Saved entries:
= = = = =
(* ===== verification/Prelude.v ===== *)
(** * A verification library for the actix actor framework

    actix (an early version, on tokio and futures 0.1) runs actors: each has a
    mailbox, a context that feeds it messages and polls the futures it spawned,
    and addresses through which others send to it.  This library models the
    framework's Rust code as executable definitions and proves what makes it
    correct.  This file holds what the others share: the outcomes of Rust code,
    stateful programs, loops, fuel, triples, machine integers and vectors.

    ** How code is modelled

    - A method is a [Prog S Task A]: a function from the state [S] to an outcome,
      which is a result, the new state and the tasks it notified; or a panic; or a
      touch of freed memory ([Undef], only in [unsafe] code); or [OutOfFuel].
    - A [loop] of the source is [turns] of its body, or a [Fixpoint] with fuel.
      [m ⇓ x] says that [m] returns [x] with any fuel from some amount on; the
      theorems about loops prove it, so that enough fuel always exists.  Where an
      amount is named it is the number of queued messages or bytes plus a
      constant.  [≡ₘ] is equality of programs, [≈ₘ] equality given enough fuel.
    - [usize] is [Z] modulo [2^64]; the state word of the channel keeps its bits.
      [uint_add] and [uint_sub] are checked in debug builds and wrap in release
      builds.  Where a build makes a difference that a theorem is about, the class
      [Build] says which one it is, and the theorem is for both, or names one.
    - [ends m w T]: the program [m] returns, panics or goes wrong from [w] (it
      does not run out of fuel), and what it returns satisfies [T]; [gives m w T]:
      it returns, and what it returns satisfies [T].
    - Atomic actions of other threads are interleaved by step relations ([step]
      in Queue and in SyncChannelConc, [worker_step], [pool_step], [net_step] in
      System and in ChatNet), under sequential consistency.  A push and a pop of the
      queue are two actions each; the methods of the thread-safe channel are cut at
      their loads, exchanges, queue operations and critical sections.
    - Objects that several parts refer to are components of one state ([Cell],
      [World]), so that a callback that changes its own context is seen.
    - User code (actors, handlers, spawned futures) is an arbitrary program, with
      the laws a theorem needs of it as hypotheses.  Code of other crates (oneshot
      channels, timers, sockets, DNS, JSON, crossbeam's queue, the event loop) is
      a parameter; what is assumed of it is a class with laws.

    ** The parts

    Messages travel through these files in this order:
    - Queue: the lock-free MPSC queue of src/src/address/queue.rs; [MpscQueue] is
      what the channel asks of it.
    - Envelope: a message and the sender of its result (address/envelope.rs).
    - UnsyncChannel: the single-threaded channel (address/unsync_channel.rs).
    - SyncChannel, SyncChannelSpec, SyncChannelProps, SyncChannelConc,
      SyncChannelConcProps: the thread-safe channel (address/sync_channel.rs): its
      methods, its abstract specification [AChan] and the refinement [R], histories
      of operations, the interleaving of its atomic actions, and the invariants of
      the interleaving.
    - Oneshot: the interface of oneshot channels, and [Condition] (utils.rs).
    - Request, Address: sending with a result (address/message.rs, sync.rs,
      unsync.rs, mod.rs); [Transport] is what they ask of a channel.
    - ActorAddress: the addresses starting actors hand out, the envelopes of
      recipients, the texts of errors (address/mod.rs, envelope.rs).
    - Mailbox, MailboxProps: the two receivers of an actor (mailbox.rs).
    - ContextImpl, ContextProps, ContextLaws, ContextDemo: the execution context
      (contextimpl.rs, contextitems.rs, actor.rs) and its life cycle;
      [ActorLaws] is what its theorems ask of an actor.
    - ContextTermination, ContextRest: when polling a context ends ([Paid]:
      messages and futures have weights that what they do uses up), and the actors
      of ContextDemo as an instance.
    - Supervisor, SupervisorRuns: starting, supervising and restarting
      (supervisor.rs, actor.rs), and what a supervised actor handles over its
      lives ([Supervisable]: its code only stops its context).
    - Fut, FutProps, FutBuild: actor futures and streams, and the methods that
      build them (src/src/fut/).
    - AsyncContext, AsyncProps: contexts as an interface and the items actors
      spawn: timers, messages to self, streams (actor.rs, context.rs,
      contextitems.rs, stream.rs, utils.rs).
    - Handler: responses of handlers (handler.rs).
    - SyncArbiter, SyncProps, SyncPool: sync actors, their threads, and the system
      of the threads that send, the arbiter and the workers (sync.rs).
    - Writer, WriterProps: buffered writers (io.rs).
    - Registry: services (registry.rs).
    - Arbiter: the thread-local variables of arbiters (arbiter.rs).
    - Msgs: messages that carry code, and actors started in other threads
      (msgs.rs, arbiter.rs, supervisor.rs).
    - System: the system, its arbiters and shutting down (system.rs, arbiter.rs,
      msgs.rs).
    - Resolver: names and connections (actors/resolver.rs).
    - Signals: the process signals and their subscribers (actors/signal.rs).
    - Codec, Chat: the frames and the rooms of the chat example
      (examples/chat/src/codec.rs, server.rs).
    - ChatSession, ChatNet, ChatRun: its sessions (session.rs), the transition
      system of sessions and server, and an execution of it.
    - ChatClient, ChatWire, ChatStart: its client (client.rs), the bytes between
      clients and sessions, and how both are started (main.rs, client.rs).
    - Fibonacci: the sync actor of examples/fibonacci.rs.
    - EndToEnd: [session_answers] composes the parts from [Addr::send] to the
      answer, for an actor that is not waiting for anything else; its instance is
      the actor of examples/ping.rs.
    - SupervisedSession: the same for a supervised actor whose handlers stop it.
    - Tests: the repository's tests (tests/*.rs and those of the two channels),
      evaluated on the definitions of the files above.
    A definition has the name of the Rust item it translates where that is free,
    and otherwise the name of the type in front ([writer_fut_poll]).

    ** What is proved

    - End to end: every request sent to an actor is answered with what the
      handler returned for its message, in the order of sending, also if the actor
      is restarted in between.
    - Refinement: the queue is an atomic FIFO under every interleaving; every
      operation of the thread-safe channel does what [AChan] does; the chat server
      is a map from sessions to rooms.
    - Termination: polling a mailbox, and a context whose actor comes to rest; a
      supervisor with all the restarts of its actor, which loses no message;
      dropping the queue; the worker threads of sync actors.
    - Sync actors: whatever the threads do, each message the addresses accept is
      taken by one worker, in order, but for those that race with the drop of
      the last address; and what was taken was handled: any [Diary] the handlers
      keep in what the workers share lists exactly those messages.
    - Invariants and safety: the state word of the channel counts, a context is
      in one state of its life cycle, handles are unique, polls do not panic or
      touch freed memory, writers conserve bytes, all lookups of a service give
      the address it is registered under, sessions and chat server agree on the
      rooms.
    - Nothing sleeps for ever: wake-ups of receivers under every interleaving,
      writers that make progress, arbiters that all stop.
    - Equivalence: the future and stream combinators and the connector, polled
      until they are ready, against straight-line programs; round trips: what is typed into the chat client
      arrives as the requests it stands for.
    - Errors: what closed channels answer, and the places where the code does not
      do what it means to: lost wake-ups of parked senders, of polled requests,
      messages lost by the sync arbiter, contexts re-entered from callbacks; polls
      that spin for ever ([context_spins], [supervisor_spins], [recursion_spins]).

    ** Not modelled

    The event loop (tokio) and threads as such: what they poll next is any order
    the theorems allow.  The memory model below sequential consistency.  The
    derive macro's glue and the re-exports of lib.rs.  The tests that are about
    them, start threads or use the network.  Of the examples, sockets, the
    terminal, and what is left of the [main] functions.  Logging and printing are
    left out, except what the chat client shows. *)

From Stdlib Require Export ZArith Lia String.
From stdpp Require Export base tactics option list gmap relations numbers strings.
= = = = =
> [What you have to do] Go to the line with "the actor of examples/ping.rs." in the entries above and repeat every line from there through the line with "- Termination: polling", exactly and with no other text.

> [Solution for this task]
      the actor of examples/ping.rs.
    - SupervisedSession: the same for a supervised actor whose handlers stop it.
    - Tests: the repository's tests (tests/*.rs and those of the two channels),
      evaluated on the definitions of the files above.
    A definition has the name of the Rust item it translates where that is free,
    and otherwise the name of the type in front ([writer_fut_poll]).

    ** What is proved

    - End to end: every request sent to an actor is answered with what the
      handler returned for its message, in the order of sending, also if the actor
      is restarted in between.
    - Refinement: the queue is an atomic FIFO under every interleaving; every
      operation of the thread-safe channel does what [AChan] does; the chat server
      is a map from sessions to rooms.
    - Termination: polling a mailbox, and a context whose actor comes to rest; a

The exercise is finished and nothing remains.